Mental exhaustion mostly, and an unsettling feeling of anxiety. Mental fatigue feels different and worse to me than the physical one. When I am physically exhausted, I can rest better and get some sleep. When I am mentally exhausted, my brain is too stimulated to get the rest I need. Also, during socializing or just by being in an energetic and loud environment for a prolonged time, I suffer from a cognitive fog. It is a strange feeling of getting checked out from reality. I feel like I am in a middle of a tornado, and I cannot focus on simplest of tasks. This had happened to me in an overly noisy workplace. I also cannot stand taking for a long time, for example, a holding a lecture after lecture after lecture. Literally, I get tired of hearing myself speak. 
My memories of earliest childhood experiences are always about how something made me feel, not so much about the details of events. I remember being overwhelmed in kindergarten and barricading myself with a lot of chairs in the corner of a large room filled with annoying noises of other children's banter and crying.


----------



## DemonD (Jun 12, 2012)

DemonD said:


> *Like claustrophobia, but for the brain. The more I am around people, especially socially, the more trapped I feel.*
> 
> People block my natural thought outlet, which causes problems when the system starts overloading.
> 
> Different people block different amount. I could hang out with my friend for an entire day without much problem(some, but not much).

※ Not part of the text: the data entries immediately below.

(** X8. When no row names one team as both home and away, the ratings
    returned for a schedule started from the initial table add up to the
    initial rating times the number of teams: the mean rating stays at
    the initial rating. *)
Theorem mean_rating_is_kept df initial_elo k hfa :
  Forall (λ row, home_team row ≠ away_team row) df →
  ∃ elo' game_log,
    update_elo_ratings (initialize_elo_ratings df initial_elo) df k hfa
      = Ok (elo', game_log) ∧
    rating_sum elo' = initial_elo * INR (size (teams_of df)) ∧
    size (dom elo') = size (teams_of df).
Proof.
  intros Hne.
  destruct (update_elo_ratings_rated _ df k hfa (initialize_rates_schedule df initial_elo))
    as (elo' & game_log & Hrun & _ & Hkeep & Hsum).
  exists elo', game_log. split; [done|]. split.
  - rewrite (Hsum Hne). apply rating_sum_initial.
  - f_equal. apply set_eq. intros t.
    by rewrite elem_of_dom, Hkeep, initialize_is_Some.
Qed.

Lemma mean_rating_is_kept_witness :
  ∃ elo' game_log,
    update_elo_ratings (initialize_elo_ratings sample_rows 1500) sample_rows 30 55
      = Ok (elo', game_log) ∧
    rating_sum elo' = 1500 * INR (size (teams_of sample_rows)) ∧
    size (dom elo') = size (teams_of sample_rows).
Proof.
  apply (mean_rating_is_kept sample_rows 1500 30 55).
  exact sample_rows_distinct.
Defined.

End EloMore.

(* ===================================================================== *)
(* More about the playoff simulation *)
(* ===================================================================== *)
Module PlayoffMore.
Import Playoffs PlayoffFacts.

(* --------------------------------------------------------------------- *)
(* One game                                                               *)
(* --------------------------------------------------------------------- *)

Lemma game_probability_lt a b hfa n a' b' hfa' n' :
  compute_win_probability a b hfa n < compute_win_probability a' b' hfa' n'
  ↔ rating_diff a b hfa n < rating_diff a' b' hfa' n'.
Proof.
  unfold compute_win_probability, rating_diff.
  rewrite EloMore.inverse_logistic_lt by apply EloFacts.pow10_pos.
  rewrite EloMore.pow10_lt. destruct n, n'; lra.
Qed.

(** X9. Over real arithmetic (the rounding of the doubles is not part of
    this statement: [DoubleFacts.large_gap_saturates] shows a value of the
    code that is exactly 1), the probability computed for the host is
    strictly between 0 and 1 and orders games as the rating difference
    does, where the home advantage counts only away from a neutral site:
    a positive home advantage makes the host's probability strictly
    larger than at a neutral site, and at a neutral site the value passed
    for it is ignored. *)
Theorem home_advantage_counts_off_neutral_site a b hfa :
  (∀ n a' b' hfa' n',
     compute_win_probability a b hfa n < compute_win_probability a' b' hfa' n'
     ↔ rating_diff a b hfa n < rating_diff a' b' hfa' n') ∧
  (0 < hfa → compute_win_probability a b hfa true < compute_win_probability a b hfa false) ∧
  (∀ hfa', compute_win_probability a b hfa true = compute_win_probability a b hfa' true) ∧
  (∀ n, 0 < compute_win_probability a b hfa n < 1).
Proof.
  split; [intros; apply game_probability_lt|]. split; [|split].
  - intros Hh. apply game_probability_lt. unfold rating_diff. lra.
  - reflexivity.
  - intros n. apply game_probability_bounds.
Qed.



(* --------------------------------------------------------------------- *)
(* The rounds of a conference                                             *)
(* --------------------------------------------------------------------- *)

Lemma seeds_name_distinct_teams seeds i j t t' :
  NoDup seeds.*2 → seed_team seeds i = Ok t → seed_team seeds j = Ok t' →
  i ≠ j → t ≠ t'.
Proof.
  intros Hnd Hi Hj Hne ->.
  pose proof (team_to_seed_of _ _ _ Hnd Hi) as H1.
  pose proof (team_to_seed_of _ _ _ Hnd Hj) as H2.
  congruence.
Qed.

(** X11. The wild-card round of a conference whose seeding names
    distinct teams for seeds 1 to 7: seed 1 advances without playing, and
    without its rating being looked up; three games are resolved, 2
    hosting 7, 3 hosting 6 and 4 hosting 5, in this order; the four teams
    returned are seed 1 followed by the three winners, all distinct. *)
Theorem wild_card_round seeds elo hfa w t1 t2 t3 t4 t5 t6 t7 :
  NoDup seeds.*2 →
  seed_team seeds 1 = Ok t1 → seed_team seeds 2 = Ok t2 →
  seed_team seeds 3 = Ok t3 → seed_team seeds 4 = Ok t4 →
  seed_team seeds 5 = Ok t5 → seed_team seeds 6 = Ok t6 →
  seed_team seeds 7 = Ok t7 →
  Forall (λ t, is_Some (elo !! t)) [t2; t3; t4; t5; t6; t7] →
  ∃ g1 g2 g3 w',
    simulate_wild_card seeds elo hfa w
      = (Ok [t1; g_winner g1; g_winner g2; g_winner g3], w') ∧
    advanced w [g1; g2; g3] w' ∧
    game_of false elo (t2, t7) g1 ∧ game_of false elo (t3, t6) g2 ∧
    game_of false elo (t4, t5) g3 ∧
    NoDup [t1; g_winner g1; g_winner g2; g_winner g3].
Proof.
  intros Hnd H1 H2 H3 H4 H5 H6 H7 Hrated.
  rewrite (simulate_wild_card_run seeds elo hfa w t1 t2 t3 t4 t5 t6 t7) by done.
  destruct (play_all_cases false [(t2, t7); (t3, t6); (t4, t5)] elo hfa w)
    as [(gs & w' & Hrun & Hadv & Hgs)
       |(t & gs & w' & h & a & _ & _ & _ & Hat & Ht & Hno)].
  - rewrite (bind_ok _ _ _ _ _ Hrun). unfold ret.
    apply Forall2_cons_inv_l in Hgs as (g1 & gs1 & Hg1 & Hgs & ->).
    apply Forall2_cons_inv_l in Hgs as (g2 & gs2 & Hg2 & Hgs & ->).
    apply Forall2_cons_inv_l in Hgs as (g3 & gs3 & Hg3 & Hgs & ->).
    apply Forall2_nil_inv_l in Hgs as ->.
    exists g1, g2, g3, w'. split; [done|]. split; [done|].
    split; [done|]. split; [done|]. split; [done|].
    assert (D : ∀ i j t t', seed_team seeds i = Ok t → seed_team seeds j = Ok t' →
                i ≠ j → t ≠ t')
      by (intros; by eapply seeds_name_distinct_teams).
    destruct Hg1 as (_ & _ & _ & Hx & _), Hg2 as (_ & _ & _ & Hy & _),
             Hg3 as (_ & _ & _ & Hz & _). simpl in *.
    destruct Hx as [-> | ->], Hy as [-> | ->], Hz as [-> | ->];
      repeat (apply NoDup_cons; split;
              [rewrite ?elem_of_cons, elem_of_nil;
               intros Hin; decompose [or] Hin; try done;
               match goal with
               | E : ?a = ?b |- _ =>
                 first [ eapply (D _ _ a b); [eassumption|eassumption|lia|exact E] ]
               end|]);
      apply NoDup_nil_2.
  - exfalso. rewrite Forall_forall in Hrated.
    assert (t ∈ [t2; t3; t4; t5; t6; t7]) as Hin.
    { destruct gs as [|? [|? [|? ?]]]; simpl in Hat; try done;
        injection Hat as <- <-; destruct Ht as [-> | ->];
        rewrite !elem_of_cons; tauto. }
    specialize (Hrated t Hin). rewrite Hno in Hrated. by apply is_Some_None in Hrated.
Qed.

Lemma wild_card_round_witness :
  ∃ g1 g2 g3 w',
    simulate_wild_card PLAYOFF_SEEDS_AFC (table_without "DEN") 55 (start zeros)
      = (Ok ["DEN"; g_winner g1; g_winner g2; g_winner g3], w') ∧
    advanced (start zeros) [g1; g2; g3] w' ∧
    game_of false (table_without "DEN") ("NE", "LAC") g1 ∧
    game_of false (table_without "DEN") ("JAX", "BUF") g2 ∧
    game_of false (table_without "DEN") ("PIT", "HOU") g3 ∧
    NoDup ["DEN"; g_winner g1; g_winner g2; g_winner g3].
Proof.
  apply (wild_card_round PLAYOFF_SEEDS_AFC (table_without "DEN") 55 (start zeros)
           "DEN" "NE" "JAX" "PIT" "HOU" "BUF" "LAC").
  - exact afc_teams_distinct.
  - reflexivity.
  - reflexivity.
  - reflexivity.
  - reflexivity.
  - reflexivity.
  - reflexivity.
  - reflexivity.
  - apply (bool_decide_unpack _). vm_compute. exact I.
Defined.

Lemma sorted_two ss a b :
  ss ≡ₚ [a; b] → (a < b)%nat → sorted ss = [a; b].
Proof.
  intros Hperm Hlt. unfold sorted.
  apply (Sorted_unique le).
  - apply Sorted_merge_sort. apply _.
  - repeat constructor; lia.
  - by rewrite merge_sort_Permutation.
Qed.

Lemma championship_pairing seeds elo hfa w winners ta tb a b :
  NoDup seeds.*2 →
  seed_team seeds a = Ok ta → seed_team seeds b = Ok tb → (a < b)%nat →
  winners ≡ₚ [ta; tb] →
  simulate_conference_championship winners seeds elo hfa w =
    bind (simulate_game ta tb elo hfa false) (λ xp, ret xp.1) w.
Proof.
  intros Hnd Ha Hb Hlt Hperm.
  pose proof (team_to_seed_of _ _ _ Hnd Ha) as Sa.
  pose proof (team_to_seed_of _ _ _ Hnd Hb) as Sb.
  set (f := λ t, default 0%nat (team_to_seed seeds !! t)).
  assert (Hss : seeds_of_teams (team_to_seed seeds) winners = Ok (f <$> winners)).
  { apply seeds_of_teams_fmap. intros t Ht. rewrite Hperm in Ht.
    repeat (apply elem_of_cons in Ht as [-> | Ht]); eauto.
    by apply elem_of_nil in Ht. }
  assert (Hsorted : sorted (f <$> winners) = [a; b]).
  { apply sorted_two; [|done]. rewrite Hperm. simpl. unfold f. by rewrite Sa, Sb. }
  apply (simulate_conference_championship_run winners seeds elo hfa w
           (f <$> winners) a b ta tb); try done.
  - rewrite Hsorted. simpl. f_equal. lia.
  - rewrite Hsorted. simpl. f_equal. lia.
Qed.

(** X12. In the conference championship of a conference whose seeding
    names distinct teams, given the two survivors in either order, one
    game is resolved, not at a neutral site: the team with the smaller
    seed number hosts the other, and the winner of that game is
    returned. *)
Theorem championship_host_is_better_seed seeds elo hfa w winners ta tb a b :
  NoDup seeds.*2 →
  seed_team seeds a = Ok ta → seed_team seeds b = Ok tb → (a < b)%nat →
  winners ≡ₚ [ta; tb] →
  is_Some (elo !! ta) → is_Some (elo !! tb) →
  ∃ g w',
    simulate_conference_championship winners seeds elo hfa w
      = (Ok (g_winner g), w') ∧
    advanced w [g] w' ∧ game_of false elo (ta, tb) g.
Proof.
  intros Hnd Ha Hb Hlt Hperm Ra Rb.
  rewrite (championship_pairing seeds elo hfa w winners ta tb a b) by done.
  destruct (simulate_game_cases ta tb elo hfa false w)
    as [(t & Ht & Hno & _)|(g & _ & _ & Hrun & Hh & Hx & Hn & Hw)].
  - exfalso. destruct Ht as [-> | ->]; rewrite Hno in *; by eapply is_Some_None.
  - exists g, (after w g). rewrite (bind_ok _ _ _ _ _ Hrun).
    split; [reflexivity|]. split; [apply advanced_after|].
    unfold game_of. simpl. by rewrite Hh, Hx.
Qed.

Lemma championship_host_is_better_seed_witness :
  ∃ g w',
    simulate_conference_championship ["LAC"; "NE"] PLAYOFF_SEEDS_AFC
        level_table 55 (start zeros)
      = (Ok (g_winner g), w') ∧
    advanced (start zeros) [g] w' ∧ game_of false level_table ("NE", "LAC") g.
Proof.
  apply (championship_host_is_better_seed PLAYOFF_SEEDS_AFC level_table 55
           (start zeros) ["LAC"; "NE"] "NE" "LAC" 2 7).
  - exact afc_teams_distinct.
  - reflexivity.
  - reflexivity.
  - lia.
  - apply Permutation_swap.
  - apply (bool_decide_unpack _). vm_compute. exact I.
  - apply (bool_decide_unpack _). vm_compute. exact I.
Defined.

(* --------------------------------------------------------------------- *)
(* The games of a bracket                                                 *)
(* --------------------------------------------------------------------- *)

Ltac above := eexists _, _; split; [eassumption|split; [eassumption|lia]].

Section ConferenceGames.
Variables (seeds : list (nat * string)) (t1 t2 t3 t4 t5 t6 t7 : string).
Hypothesis Hnd : NoDup seeds.*2.
Hypothesis H1 : seed_team seeds 1 = Ok t1.
Hypothesis H2 : seed_team seeds 2 = Ok t2.
Hypothesis H3 : seed_team seeds 3 = Ok t3.
Hypothesis H4 : seed_team seeds 4 = Ok t4.
Hypothesis H5 : seed_team seeds 5 = Ok t5.
Hypothesis H6 : seed_team seeds 6 = Ok t6.
Hypothesis H7 : seed_team seeds 7 = Ok t7.

(** The three rounds of a conference whose seven teams are rated: six
    games, and the lists handed from round to round. *)
Lemma conference_detail elo hfa w :
  Forall (λ t, is_Some (elo !! t)) [t1; t2; t3; t4; t5; t6; t7] →
  ∃ g1 g2 g3 g4 g5 g6 w',
    conference seeds elo hfa w
      = (Ok ([t1; g_winner g1; g_winner g2; g_winner g3],
             [g_winner g4; g_winner g5], g_winner g6), w') ∧
    advanced w [g1; g2; g3; g4; g5; g6] w' ∧
    conference_games seeds elo [g1; g2; g3; g4; g5; g6].
Proof.
  intros Hrated.
  apply Forall_cons in Hrated as [R1 Hrated].
  apply Forall_cons in Hrated as [R2 Hrated].
  apply Forall_cons in Hrated as [R3 Hrated].
  apply Forall_cons in Hrated as [R4 Hrated].
  apply Forall_cons in Hrated as [R5 Hrated].
  apply Forall_cons in Hrated as [R6 Hrated].
  apply Forall_cons in Hrated as [R7 _].
  unfold conference.
  rewrite (bind_run _ _ _ _
    (simulate_wild_card_run seeds elo hfa w t1 t2 t3 t4 t5 t6 t7 H1 H2 H3 H4 H5 H6 H7)).
  rewrite bind_assoc.
  destruct (play_all_cases false [(t2, t7); (t3, t6); (t4, t5)] elo hfa w)
    as [(gs & w1 & Hrun & Hadv & Hgs)
       |(t & gs & w1 & h & a & Hrun & Hadv & Hgs & Hat & Ht & Hno)].
  2:{ exfalso. destruct gs as [|? [|? [|? ?]]]; simpl in Hat; try done;
        injection Hat as <- <-; destruct Ht as [-> | ->]; absurd_rated. }
  rewrite (bind_ok _ _ _ _ _ Hrun), bind_ret_l. clear Hrun.
  apply Forall2_cons_inv_l in Hgs as (g1 & gs1 & Hg1 & Hgs & ->).
  apply Forall2_cons_inv_l in Hgs as (g2 & gs2 & Hg2 & Hgs & ->).
  apply Forall2_cons_inv_l in Hgs as (g3 & gs3 & Hg3 & Hgs & ->).
  apply Forall2_nil_inv_l in Hgs as ->.
  pose proof Hg1 as (_ & _ & _ & Hx & _).
  pose proof Hg2 as (_ & _ & _ & Hy & _).
  pose proof Hg3 as (_ & _ & _ & Hz & _).
  simpl in Hx, Hy, Hz.
  destruct Hx as [Hx | Hx], Hy as [Hy | Hy], Hz as [Hz | Hz].
  all: simpl; rewrite Hx, Hy, Hz.
  all: erewrite bind_run;
         [|eapply simulate_divisional_run;
           [seeds_known|pairing|pairing|pairing|pairing|pairing|pairing|pairing]].
  all: match goal with |- context [bind (play_all false ?games _ _) _ ?w0] =>
         destruct (play_all_cases false games elo hfa w0)
           as [(gs' & w2 & Hrun2 & Hadv2 & Hgs2)
              |(t & gs' & w2 & h & a & Hrun2 & Hadv2 & Hgs2 & Hat & Ht & Hno)]
       end.
  all: try (exfalso; destruct gs' as [|? [|? ?]]; simpl in Hat; try done;
            injection Hat as <- <-; destruct Ht as [-> | ->]; absurd_rated).
  all: rewrite (bind_ok _ _ _ _ _ Hrun2); clear Hrun2.
  all: apply Forall2_cons_inv_l in Hgs2 as (g4 & gs4 & Hg4 & Hgs2 & ->).
  all: apply Forall2_cons_inv_l in Hgs2 as (g5 & gs5 & Hg5 & Hgs2 & ->).
  all: apply Forall2_nil_inv_l in Hgs2 as ->.
  all: pose proof Hg4 as (Hh4 & Ha4 & _ & Hp & _).
  all: pose proof Hg5 as (Hh5 & Ha5 & _ & Hq & _).
  all: simpl in Hh4, Ha4, Hh5, Ha5, Hp, Hq.
  all: destruct Hp as [Hp | Hp], Hq as [Hq | Hq].
  all: simpl; rewrite Hp, Hq.
  all: erewrite bind_run;
         [|eapply simulate_conference_championship_run;
           [seeds_known|pairing|pairing|pairing|pairing]].
  all: rewrite bind_assoc.
  all: match goal with |- context [bind (simulate_game ?h ?a _ _ false) _ ?w0] =>
         destruct (simulate_game_cases h a elo hfa false w0)
           as [(t & Ht3 & Hno3 & Hrun3)|(g6 & Rh & Ra & Hrun3 & Hh6 & Ha6 & Hn6 & Hc)]
       end.
  all: try (exfalso; destruct Ht3 as [-> | ->]; absurd_rated).
  all: rewrite (bind_ok _ _ _ _ _ Hrun3); simpl.
  all: exists g1, g2, g3, g4, g5, g6, (after w2 g6).
  all: split; [rewrite Hx, Hy, Hz, Hp, Hq; destruct Hc as [-> | ->]; reflexivity|].
  all: split; [apply (advanced_trans _ [g1; g2; g3] w1 [g4; g5; g6]); [done|];
               apply (advanced_trans _ [g4; g5] w2 [g6]); [done|];
               apply advanced_after|].
  all: exists t1, t2, t3, t4, t5, t6, t7, g1, g2, g3, g4, g5, g6.
  all: split; [reflexivity|]. all: split; [done|]. all: split; [done|].
  all: split;
         [rewrite Ha4, Hh5, Ha5, Hx, Hy, Hz;
          split; [done|]; split; [done|]; split; [solve_Permutation|];
          split; above
         |rewrite Hh6, Ha6, Hp, Hq;
          split; [unfold game_of; simpl; rewrite Hh6, Ha6, Hn6;
                  (repeat split); try done; by rewrite Hh6, Ha6 in Hc|];
          split; [solve_Permutation|above]].
Qed.
End ConferenceGames.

An annoying or socially oppressive person can drive me to the brink of insanity within the hour.


Since this post(late 2014) I have sort of realized that the bolded is not due to my _introversion_ but more due to _social anxiety_.


----------



## islandlight (Aug 13, 2013)

I've only read about half of this long thread, but I identify with most of what's being said. 

I'm currently in a roommate situation. My understanding when I moved in was that I would have a lot of privacy in my part of the house, but as it turns out, people are in my face more than I expected. At first I was able to shrug things off and rationalize that this was just part of living with people, they don't mean any harm, etc. But then I reached a point where I don't even want to leave my room because I might have to smile or talk to someone. I've stopped using the area where I used to exercise, so my health is suffering.

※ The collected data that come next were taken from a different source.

Lemma holds_optional_given st (x : option (input A)) v r :
  holds_optional wrap st x v -> given_ref_optional x = Some r ->
  exists a, v = Some a /\ st !! r = Some (wrap a).
Proof.
  destruct x as [[a|r']|], v as [b|]; simpl; try done.
  intros ? [= ->]. eauto.
Qed.

Lemma place_run given v refs st :
  place wrap cast given v refs st =
  match given with
  | None =>
      let r := fresh (dom st) in
      (<[r := wrap v]> st, [EvPut r (wrap v); EvGet r], Ok (r, v, refs ++ [r]))
  | Some r => (st, [], Ok (r, v, refs))
  end.
Proof.
  destruct given as [r|]; [done|]. unfold place, bind at 1. rewrite ray_put_run.
  unfold bind. rewrite (ray_get_as_run _ _ v) by apply lookup_insert_eq. done.
Qed.

Lemma place_optional_run given v refs st :
  place_optional wrap cast given v refs st =
  match given, v with
  | None, Some a =>
      let r := fresh (dom st) in
      (<[r := wrap a]> st, [EvPut r (wrap a); EvGet r], Ok (Some r, Some a, refs ++ [r]))
  | _, _ => (st, [], Ok (given, v, refs))
  end.
Proof.
  destruct given as [r|], v as [a|]; try done.
  unfold place_optional, bind at 1. rewrite ray_put_run.
  unfold bind. rewrite (ray_get_as_run _ _ a) by apply lookup_insert_eq. done.
Qed.

End Codec.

I feel overwhelmed, hopeless, and victimized. Almost immobilized. I want to hide or run away. I have signs of depression (stay in bed, don't shower, etc.) that I didn't have before I moved in here. 

This is really bad for me, but I can't expect any of these people to understand, even though they used to be people who cared about my well being, and if you asked them now they would probably still say they care about me. All I do is think about saving enough money so I can get my own place and shut the door.

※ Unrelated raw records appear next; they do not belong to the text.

(** C1 (code defect). With a webhook but no push key configured, a cycle
    whose analysis carries a contact fires the webhook and then fails with
    [NameError]: the Commander and the Writer are not invoked and no summary
    is written, but the contact is not marked suspended either, and the
    caller gets an exception instead of [None]. *)
Theorem contact_exit_not_suspended_without_push_key :
  let run := respond_to_girl contact_given globals_hook_only "Jane 27"
               "my insta is jane_doe" world0 in
  load_module ready_host environ_hook_only = inr globals_hook_only /\
  truthy (a_contact contact_analysis) = true /\
  fst run = inl (NameError "pushbullet") /\
  log (snd run) =
    [RequestsGet "https://hooks.example/date"
       [("name_age", "Jane 27"); ("contact", "Instagram jane_doe")];
     Print (AnalyzerSays contact_analysis);
     Invoke analyzer_chain (analyzer_args "We are on step 2." "my insta is jane_doe");
     GetRecord "Jane 27"] /\
  store (snd run) !! "Jane 27" =
    Some {| cs_summary := "We are on step 2."; cs_suspended := false |}.
Proof. repeat split; reflexivity. Qed.

Example contact_exit_with_push_key :
  let run := respond_to_girl contact_given globals_full "Jane 27"
               "my insta is jane_doe" world0 in
  fst run = inr JNull /\
  store (snd run) !! "Jane 27" =
    Some {| cs_summary := "We are on step 2."; cs_suspended := true |} /\
  llm_calls (log (snd run)) = 1.
Proof.
  destruct (contact_exit_suspends_when_push_bound contact_given globals_full "Jane 27"
              "my insta is jane_doe" world0 contact_analysis (PushbulletClient "o.key")
              eq_refl eq_refl eq_refl eq_refl eq_refl) as (H1 & _ & H3 & _ & H5).
  intros run. split; [exact H1|]. split; [exact H3|exact H5].
Qed.

(** * Further properties of the pipeline *)

Lemma writer_effects_quiet args evs :
  writer_effects args evs -> Forall (fun e => quiet e = true) evs.
Proof.
  intros [H _]. eapply Forall_impl; [exact H|].
  by intros e [->|[->|[p ->]]].
Qed.

Lemma query_rules_quiet tags : Forall (fun e => quiet e = true) (rev (map QueryRule tags)).
Proof.
  apply Forall_forall. intros e Hin. by apply elem_of_query_rules in Hin as [t ->].
Qed.

Lemma before_writer_split name_age messages a tags w evs :
  extend evs (before_writer name_age messages a tags w) =
  extend ((evs ++ rev (map QueryRule tags) ++
           [Invoke (commander_chain (a_future_step a)) (analyzer_args (a_summary a) messages);
            Print (AnalyzerSays a)])
          ++ opening name_age messages w) w.
Proof.
  rewrite before_writer_extend, extend_extend. f_equal.
  unfold opening. rewrite <- !app_assoc. reflexivity.
Qed.

Lemma before_writer_quiet messages a tags evs :
  Forall (fun e => quiet e = true) evs ->
  Forall (fun e => quiet e = true)
    (evs ++ rev (map QueryRule tags) ++
     [Invoke (commander_chain (a_future_step a)) (analyzer_args (a_summary a) messages);
      Print (AnalyzerSays a)]).
Proof.
  intros Hw. apply Forall_app; split; [exact Hw|].
  apply Forall_app; split; [apply query_rules_quiet|].
  by repeat (apply Forall_cons; split).
Qed.

Lemma hook_effects_spec G name_age contact e :
  e ∈ hook_effects G name_age contact <->
  exists url, notifications_hook G = Some url /\ url <> "" /\
              e = RequestsGet url [("name_age", name_age); ("contact", contact)].
Proof.
  unfold hook_effects. destruct (notifications_hook G) as [[|c url]|]; simpl.
  - rewrite elem_of_nil. split; [done|]. by intros (url & [= <-] & Hne & _).
  - rewrite list_elem_of_singleton. split.
    + intros ->. by eexists.
    + by intros (url' & [= <-] & _ & ->).
  - rewrite elem_of_nil. split; [done|]. by intros (url & [=] & _).
Qed.

Lemma reply_effect_quiet e : reply_effect e -> quiet e = true.
Proof. by intros [[? ->]|[[? ->]|[[? ->]|[? ->]]]]. Qed.

Lemma analyzed_split name_age messages a w evs :
  extend evs (analyzed name_age messages a w) =
  extend ((evs ++ [Print (AnalyzerSays a)]) ++ opening name_age messages w) w.
Proof.
  unfold analyzed, opening. rewrite extend_extend. f_equal.
  rewrite <- app_assoc. reflexivity.
Qed.

Lemma llm_calls_query_rules tags : llm_calls (rev (map QueryRule tags)) = 0.
Proof. apply llm_calls_map_query. Qed.

Lemma slept_query_rules tags : slept (rev (map QueryRule tags)) = 0.
Proof.
  induction tags as [|t ts IH]; [done|].
  simpl. rewrite slept_app, IH. reflexivity.
Qed.

Lemma before_writer_counts messages a tags evs :
  let all := evs ++ rev (map QueryRule tags) ++
             [Invoke (commander_chain (a_future_step a)) (analyzer_args (a_summary a) messages);
              Print (AnalyzerSays a)] in
  llm_calls all = llm_calls evs + 1 /\ slept all = slept evs.
Proof.
  cbv zeta. rewrite !llm_calls_app, !slept_app, llm_calls_query_rules, slept_query_rules.
  simpl. lia.
Qed.

(** The reply stage in the shape of a cycle. *)
Lemma reply_shape X G name_age messages a tags rules w :
  exists evs,
    cycle_shape name_age messages w
      (reply_stage X G name_age messages a tags rules (before_writer name_age messages a tags w))
      evs /\
    Forall (fun e => quiet e = true) evs /\
    2 <= llm_calls evs <= 5 /\ slept evs <= 180.
Proof.
  apply reply_stage_paths.
  - intros last evs Hw. eexists. split; [left; eexists; by rewrite before_writer_split|].
    split; [by apply before_writer_quiet, (writer_effects_quiet _ _ Hw)|].
    destruct (before_writer_counts messages a tags evs) as [-> ->].
    destruct Hw as (_ & Hn & Hs & _). lia.
  - intros v e evs Hw _ _. eexists. split; [left; eexists; by rewrite before_writer_split|].
    split; [by apply before_writer_quiet, (writer_effects_quiet _ _ Hw)|].
    destruct (before_writer_counts messages a tags evs) as [-> ->].
    destruct Hw as (_ & Hn & Hs & _). lia.
  - intros v msgs e evs Hw _ _ _ _. eexists. split.
    + left. eexists. by rewrite emit_extend, extend_extend, before_writer_split.
    + split.
      * apply before_writer_quiet. apply Forall_app; split;
          [by repeat (apply Forall_cons; split)|by apply (writer_effects_quiet _ _ Hw)].
      * destruct (before_writer_counts messages a tags
                    ([Invoke analyzer_chain (refresh_args X a msgs)] ++ evs)) as [-> ->].
        destruct Hw as (_ & Hn & Hs & _). simpl. lia.
  - intros v msgs a2 evs Hw _ _ _ _. eexists. split.
    + right. eexists _, _, _. split; [by rewrite extend_extend, before_writer_split|done].
    + split.
      * apply before_writer_quiet. apply Forall_app; split;
          [by repeat (apply Forall_cons; split)|by apply (writer_effects_quiet _ _ Hw)].
      * destruct (before_writer_counts messages a tags
                    ([Print (AnalyzerSays a); Invoke analyzer_chain (refresh_args X a msgs)]
                     ++ evs)) as [-> ->].
        destruct Hw as (_ & Hn & Hs & _). simpl. lia.
  - intros v msgs evs Hw _ _ _. eexists. split.
    + right. eexists _, _, _. split; [by rewrite before_writer_split|done].
    + split; [by apply before_writer_quiet, (writer_effects_quiet _ _ Hw)|].
      destruct (before_writer_counts messages a tags evs) as [-> ->].
      destruct Hw as (_ & Hn & Hs & _). lia.
Qed.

By the way, thank you for reading!


----------



## GoodOldDreamer (Sep 8, 2011)

It's like on Thanksgiving, where in the morning, you're getting together with friends and family, having a good time. But then at lunch you pig out on turkey, so by mid-afternoon you're really ready for a nap. The energy drain is like that, where at first you're having a good time around others, and as it goes on and on you notice more and more you're ready for a recharge.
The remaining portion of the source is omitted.